While the nation mourns the loss of Michael Jackson with such fervor as to minimize the world around us, the tragedy that his family faces parallels that which the nation faces.
For well over a decade, Jackson withdrew from music and into the occult of bizarre, be it inviting young boys over for slumber parties or keeping a chimp named "Bubbles" as a confidant.
Perhaps, death cleanses the memory of the negative and channels the brain to think of only the positive. As Dean Acheson noted on Senator Joseph McCarthy's death, "Of the dead, nothing but good."

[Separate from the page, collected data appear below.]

(* ===== verification/V2SliProofs.v ===== *)
(** * Stream v2: what the objective SLI says

    The shares of a window are shares of its coverage, the comparison with production
    accounts for every action on either side, the counts count, and projecting the
    orchestrator's log changes none of them. *)
From S2P Require Import Prelude PyVal UtcTime FastPolicy EffectModel Contracts AgentObserve Evidence V2Model V2Signals V2Orchestrator V2Proofs V2Evidence V2Stored V2Run V2Sli.

(** ** Order *)
Section Order.
Context {A : Type}.
Implicit Types l : list (timed A).
Definition before (x y : timed A) : Prop := (t_at x <= t_at y)%Q.
Definition chronological l : Prop := Sorted.StronglySorted before l.
Lemma insert_timed_In x l y : In y (insert_timed x l) <-> y = x \/ In y l.
Proof. induction l as [|z l IH]; simpl; [firstorder|]. destruct (Qleb _ _); simpl; firstorder. Qed.
Lemma sort_timed_In l x : In x (sort_timed l) <-> In x l.
Proof. induction l as [|y l IH]; [done|]. unfold sort_timed in *. simpl. rewrite insert_timed_In, IH. firstorder. Qed.
Lemma insert_timed_order x l : chronological l -> chronological (insert_timed x l).
Proof.
  induction 1 as [|y l Hl IH Hy]; simpl; [repeat constructor|]. destruct (Qleb_spec (t_at x) (t_at y)) as [Hx|Hx].
  - constructor; [by constructor|]. constructor; [done|]. eapply Forall_impl; [exact Hy|]. unfold before. intros; lra.
  - constructor; [done|]. apply List.Forall_forall. intros z Hz. apply insert_timed_In in Hz as [->|Hz]; [unfold before; lra|].
    rewrite List.Forall_forall in Hy. by apply Hy.
Qed.
Lemma sort_timed_order l : chronological (sort_timed l).
Proof. induction l; [constructor | by apply insert_timed_order]. Qed.
Lemma since_order start l : chronological l -> chronological (since start l).
Proof.
  induction 1 as [|y l Hl IH Hy]; [constructor|]. unfold since in *. simpl. destruct (Qleb _ _); [|done]. constructor; [done|].
  apply List.Forall_forall. intros z [Hz _]%filter_In. rewrite List.Forall_forall in Hy. by apply Hy.
Qed.
Lemma load_past `{FromIso} (read : dict -> option A) now log l : load read now log = Ok l -> forall x, In x l -> (t_at x <= now)%Q.
Proof.
  revert l. induction log as [|e log IH]; intros l; simpl; [by intros [= <-]|]. intros Hv. inv_ok Hv. injection Hv as <-.
  intros x. destruct v as [t|]; [|by apply IH]. destruct (read e) as [a|]; [|by apply IH]. destruct (Qltb_spec now t); [by apply IH|].
  intros [<-|Hin]; [done|by apply (IH _ E0)].
Qed.
End Order.
(** ** What every run keeps *)
Section Kept.
Context `{Repr} `{FromIso} `{FloatOfText} `{EventToken}.
(** A plan that is executed keeps the broadcast and its URL. *)
Definition safe_plan (plan : dict) : Prop :=
  dget plan "execute" VNone = VBool true ->
  dget plan "mode" VNone <> VStr "shadow" /\ ~ In (str_val (dget plan "action" VNone)) YOUTUBE_DESTRUCTIVE_ACTIONS
  /\ Forall (fun v => In (str_val (dget (as_dict v) "url_risk" VNone)) SAME_URL) (_list (dget plan "steps" VNone)).
(** The plan of an event of the orchestrator. *)
Definition plan_of_event (plan event : dict) : Prop :=
  dget plan "event_id" VNone = dget event "event_id" VNone
  /\ dget plan "action" VNone = dget (sub_dict event "selected_action") "action" VNone
  /\ dget plan "execute" VNone = dget (sub_dict event "selected_action") "execute" VNone.
Definition line_of (plan event : dict) : Prop := safe_plan plan /\ plan_of_event plan event.
(** The lines of plans are those of a subsequence of the events, which lacks at most
    [gaps] of them; and the plan file holds the plan of an event. *)
Record agree (gaps : nat) (s : v2_state) : Prop := {
  ag_lines : exists events, events `sublist_of` vs_orchestrator_log s /\ Forall2 line_of (vs_plan_log s) events;
  ag_gaps : (length (vs_orchestrator_log s) <= length (vs_plan_log s) + gaps)%nat;
  ag_file : forall plan, vs_plan s = Some (VDict plan) -> exists event, In event (vs_orchestrator_log s) /\ line_of plan event }.
Lemma agree_more n s : agree n s -> agree (S n) s.
Proof. intros [Hl Hg Hf]. split; [done | lia | done]. Qed.
Lemma sublist_full {A} (l k : list A) : l `sublist_of` k -> (length k <= length l)%nat -> l = k.
Proof.
  induction 1 as [|x l k _ IH|x l k Hs _]; simpl; intros Hl; [done | f_equal; apply IH; lia|]. apply sublist_length in Hs. lia.
Qed.
(** Without gaps each line is at the place of its event. *)
Lemma agree_exact s : agree 0 s -> Forall2 line_of (vs_plan_log s) (vs_orchestrator_log s).
Proof.
  intros [(es & Hs & Hl) Hg _]. pose proof (Forall2_length _ _ _ Hl) as Hlen. pose proof (sublist_length _ _ Hs) as Hle.
  assert (es = vs_orchestrator_log s) as <-; [|done]. apply sublist_full; [done | lia].
Qed.
(** [values[valKey] = v] *)
Definition set_value (valKey : string) (v : value) : M Closure unit := λ c,
  (Return (),
   {| values := <[valKey := v]> (values c); names := names c;
      valueCounter := valueCounter c; nameCounter := nameCounter c |}).

(** One operand: allocate a value placeholder and bind it. *)
Definition operand (v : value) : M Closure string :=
  valKey ← fresh_value;
  _ ← set_value valKey v;
  ret valKey.

Fixpoint buildExpr (f : FilterExpression) : M Closure string :=
  let 'Filter f_attribute f_eq f_ne f_exists f_contains f_in
              f_and f_or f_not := f in
  match f_attribute with
  | Some attr =>
      nameKey ← fresh_name;
      _ ← set_name nameKey attr;
      match f_eq, f_ne, f_exists, f_contains, f_in with
      | Some v, _, _, _, _ =>
          valKey ← operand v;
          ret (nameKey +:+ " = " +:+ valKey)
      | None, Some v, _, _, _ =>
          valKey ← operand v;
          ret (nameKey +:+ " <> " +:+ valKey)
      | None, None, Some b, _, _ =>
          ret (if b then "attribute_exists(" +:+ nameKey +:+ ")"
               else "attribute_not_exists(" +:+ nameKey +:+ ")")
      | None, None, None, Some v, _ =>
          valKey ← operand v;
          ret ("contains(" +:+ nameKey +:+ ", " +:+ valKey +:+ ")")
      | None, None, None, None, Some vals =>
          inValues ← mapM operand vals;
          ret (nameKey +:+ " IN (" +:+ String.concat "," inValues +:+ ")")
      | None, None, None, None, None =>
          throw (Error ("Unsupported filter condition on attribute " +:+ attr))
      end
  | None =>
      match f_and, f_or, f_not with
      | Some fs, _, _ =>
          es ← mapM buildExpr fs;
          ret ("(" +:+ String.concat " AND " es +:+ ")")
      | None, Some fs, _ =>
          es ← mapM buildExpr fs;
          ret ("(" +:+ String.concat " OR " es +:+ ")")
      | None, None, Some g =>
          e ← buildExpr g;
          ret ("NOT (" +:+ e +:+ ")")
      | None, None, None =>
          throw (Error
            "Invalid filter expression: missing attribute, and, or, or not")
      end
  end.

Module Compiled.
Record t : Type := {
  expr : string;
  names : gmap string string;
  values : gmap string value
}.
End Compiled.

Definition buildFilterExpression (filter : FilterExpression)
    : completion Compiled.t :=
  match buildExpr filter
          {| values := ∅; names := ∅; valueCounter := 0; nameCounter := 0 |}
  with
  | (Return e, c) =>
      Return {| Compiled.expr := e;
                Compiled.names := names c;
                Compiled.values := values c |}
  | (Throw e, _) => Throw e
  end.

(** The sub-expressions [buildExpr] descends into. *)
Definition children (f : FilterExpression) : list FilterExpression :=
  match attribute f with
  | Some _ => []
  | None =>
      match and_ f, or_ f, not_ f with
      | Some fs, _, _ => fs
      | None, Some fs, _ => fs
      | None, None, Some g => [g]
      | None, None, None => []
      end
  end.

(** A node of no recognized shape: a leaf without an operator key, or a
    node with none of [attribute], [and], [or], [not]. *)
Definition unrecognized (f : FilterExpression) : bool :=
  match attribute f with
  | Some _ =>
      match eq_ f, ne f, exists_ f, contains f, in_ f with
      | None, None, None, None, None => true
      | _, _, _, _, _ => false
      end
  | None =>
      match and_ f, or_ f, not_ f with
      | None, None, None => true
      | _, _, _ => false
      end
  end.

Inductive contains_unrecognized : FilterExpression → Prop :=
| unrecognized_here f :
    unrecognized f = true → contains_unrecognized f
| unrecognized_below f g :
    g ∈ children f → contains_unrecognized g → contains_unrecognized f.

(** The two errors of the compiler (the specification's
    InvalidExpression). *)
Definition InvalidExpression (e : exn) : Prop :=
  (∃ attr, e = Error ("Unsupported filter condition on attribute " +:+ attr))
  ∨ e = Error "Invalid filter expression: missing attribute, and, or, or not".

(** The attributes of the leaves, and the operands they carry, in the
    order of the traversal. *)
Fixpoint leaf_attributes (f : FilterExpression) : list string :=
  let 'Filter f_attribute _ _ _ _ _ f_and f_or f_not := f in
  match f_attribute with
  | Some attr => [attr]
  | None =>
      match f_and, f_or, f_not with
      | Some fs, _, _ => concat (map leaf_attributes fs)
      | None, Some fs, _ => concat (map leaf_attributes fs)
      | None, None, Some g => leaf_attributes g
      | None, None, None => []
      end
  end.

Fixpoint leaf_operands (f : FilterExpression) : list value :=
  let 'Filter f_attribute f_eq f_ne f_exists f_contains f_in
              f_and f_or f_not := f in
  match f_attribute with
  | Some _ =>
      match f_eq, f_ne, f_exists, f_contains, f_in with
      | Some v, _, _, _, _ => [v]
      | None, Some v, _, _, _ => [v]
      | None, None, Some _, _, _ => []
      | None, None, None, Some v, _ => [v]
      | None, None, None, None, Some vals => vals
      | None, None, None, None, None => []
      end
  | None =>
      match f_and, f_or, f_not with
      | Some fs, _, _ => concat (map leaf_operands fs)
      | None, Some fs, _ => concat (map leaf_operands fs)
      | None, None, Some g => leaf_operands g
      | None, None, None => []
      end
  end.

(** The table holding, under [prefix] followed by its index, every
    element of a list given latest first. *)
Fixpoint placeholders {A} (prefix : string) (latest_first : list A)
    : gmap string A :=
  match latest_first with
  | [] => ∅
  | x :: earlier =>
      <[prefix +:+ pretty (length earlier) := x]> (placeholders prefix earlier)
  end.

Like the immediate memories following the death of Senator McCarthy, Jackson's ills have been erased from public discussion, almost as if one were reading a history textbook from Stalin's Soviet Union, where those purged are airbrushed out of the photograph.
The media will descend on Los Angeles, hundreds of thousands of mourners will line the streets, and scalpers will get $10,00 on eBay for a ticket to the Memorial Service. Meanwhile, the deaths of seven Marines in Afghanistan will be relegated to the back pages of the paper, next to the Victoria's Secret ads.
For what it's worth, Michael Jackson didn't create this pandemonium. This nation did by misplacing its priorities. Instead of appealing to the better angels of our nature, as John Kennedy did by establishing the Peace Corps, we're lost in the search of riches, only to find fool's gold at the end of the rainbow.
This writer can only hope that Michael Jackson may rest in peace, while, simultaneously keeping his fingers crossed that this country will come to its senses and realize what a real hero is.